Give again the entries below exactly, beginning at the first line and ending at the line with "Abbreviation ClusterOk n".
Start of SOURCE MATERIAL
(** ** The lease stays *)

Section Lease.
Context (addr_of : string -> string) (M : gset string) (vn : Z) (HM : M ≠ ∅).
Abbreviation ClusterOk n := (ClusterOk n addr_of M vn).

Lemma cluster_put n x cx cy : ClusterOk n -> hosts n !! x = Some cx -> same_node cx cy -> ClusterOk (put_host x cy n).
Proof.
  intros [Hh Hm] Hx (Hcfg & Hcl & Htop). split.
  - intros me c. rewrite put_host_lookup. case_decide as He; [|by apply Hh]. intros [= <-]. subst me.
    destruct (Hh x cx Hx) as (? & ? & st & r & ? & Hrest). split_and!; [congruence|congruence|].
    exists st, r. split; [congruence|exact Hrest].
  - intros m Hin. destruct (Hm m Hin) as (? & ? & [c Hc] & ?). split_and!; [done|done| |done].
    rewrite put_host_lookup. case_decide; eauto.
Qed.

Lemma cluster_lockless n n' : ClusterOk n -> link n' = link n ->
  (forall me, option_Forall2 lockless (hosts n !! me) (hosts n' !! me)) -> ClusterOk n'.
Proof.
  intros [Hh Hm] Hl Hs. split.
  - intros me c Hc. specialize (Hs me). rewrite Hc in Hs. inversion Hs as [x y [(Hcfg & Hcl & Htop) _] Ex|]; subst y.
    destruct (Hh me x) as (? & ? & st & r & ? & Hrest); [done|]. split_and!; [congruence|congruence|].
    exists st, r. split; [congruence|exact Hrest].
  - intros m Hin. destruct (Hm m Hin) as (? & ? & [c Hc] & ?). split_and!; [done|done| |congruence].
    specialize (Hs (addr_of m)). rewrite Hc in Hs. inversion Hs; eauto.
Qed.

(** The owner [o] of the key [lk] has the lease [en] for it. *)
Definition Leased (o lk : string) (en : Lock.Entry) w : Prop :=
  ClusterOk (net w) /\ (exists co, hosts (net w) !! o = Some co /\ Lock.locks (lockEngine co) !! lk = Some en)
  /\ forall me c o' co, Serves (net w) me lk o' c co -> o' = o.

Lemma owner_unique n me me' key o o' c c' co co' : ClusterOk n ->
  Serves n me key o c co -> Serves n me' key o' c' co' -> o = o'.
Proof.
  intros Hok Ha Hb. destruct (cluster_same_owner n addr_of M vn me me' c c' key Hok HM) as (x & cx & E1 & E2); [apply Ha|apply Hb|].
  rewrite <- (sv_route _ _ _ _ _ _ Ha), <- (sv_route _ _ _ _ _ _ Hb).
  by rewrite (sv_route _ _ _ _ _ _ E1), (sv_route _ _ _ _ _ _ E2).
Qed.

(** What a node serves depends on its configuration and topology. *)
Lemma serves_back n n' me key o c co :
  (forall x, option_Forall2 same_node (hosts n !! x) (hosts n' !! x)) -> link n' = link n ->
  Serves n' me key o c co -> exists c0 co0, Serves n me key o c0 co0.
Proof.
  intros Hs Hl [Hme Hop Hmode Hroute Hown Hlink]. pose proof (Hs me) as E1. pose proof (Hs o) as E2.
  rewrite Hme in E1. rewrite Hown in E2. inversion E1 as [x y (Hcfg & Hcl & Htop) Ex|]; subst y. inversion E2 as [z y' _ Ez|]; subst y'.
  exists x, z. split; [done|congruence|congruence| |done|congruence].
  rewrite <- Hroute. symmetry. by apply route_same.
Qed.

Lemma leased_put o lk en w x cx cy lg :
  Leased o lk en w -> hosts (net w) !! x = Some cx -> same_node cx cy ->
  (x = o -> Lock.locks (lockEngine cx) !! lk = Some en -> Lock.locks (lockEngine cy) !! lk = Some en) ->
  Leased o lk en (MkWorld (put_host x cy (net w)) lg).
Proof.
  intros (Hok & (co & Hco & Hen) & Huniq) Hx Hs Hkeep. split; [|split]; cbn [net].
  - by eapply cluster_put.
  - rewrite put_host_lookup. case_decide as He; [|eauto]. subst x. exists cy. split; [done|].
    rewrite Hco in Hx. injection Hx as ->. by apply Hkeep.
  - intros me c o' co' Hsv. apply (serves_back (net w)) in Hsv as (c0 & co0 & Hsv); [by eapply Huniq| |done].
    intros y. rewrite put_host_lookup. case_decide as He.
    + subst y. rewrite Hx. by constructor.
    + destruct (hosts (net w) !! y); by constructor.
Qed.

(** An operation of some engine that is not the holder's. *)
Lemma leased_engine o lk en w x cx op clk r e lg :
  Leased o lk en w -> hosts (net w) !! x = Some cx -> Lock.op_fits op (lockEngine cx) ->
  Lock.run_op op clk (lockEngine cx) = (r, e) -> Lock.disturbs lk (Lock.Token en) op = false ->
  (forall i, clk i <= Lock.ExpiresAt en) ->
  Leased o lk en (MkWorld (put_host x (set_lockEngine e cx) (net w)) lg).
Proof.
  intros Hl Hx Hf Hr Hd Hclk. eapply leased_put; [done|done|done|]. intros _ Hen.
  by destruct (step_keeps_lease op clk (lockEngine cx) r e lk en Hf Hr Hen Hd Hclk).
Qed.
End of SOURCE MATERIAL
▶ _YOUR RESPONSE_:
(** ** The lease stays *)

Section Lease.
Context (addr_of : string -> string) (M : gset string) (vn : Z) (HM : M ≠ ∅).
Abbreviation ClusterOk n := (ClusterOk n addr_of M vn).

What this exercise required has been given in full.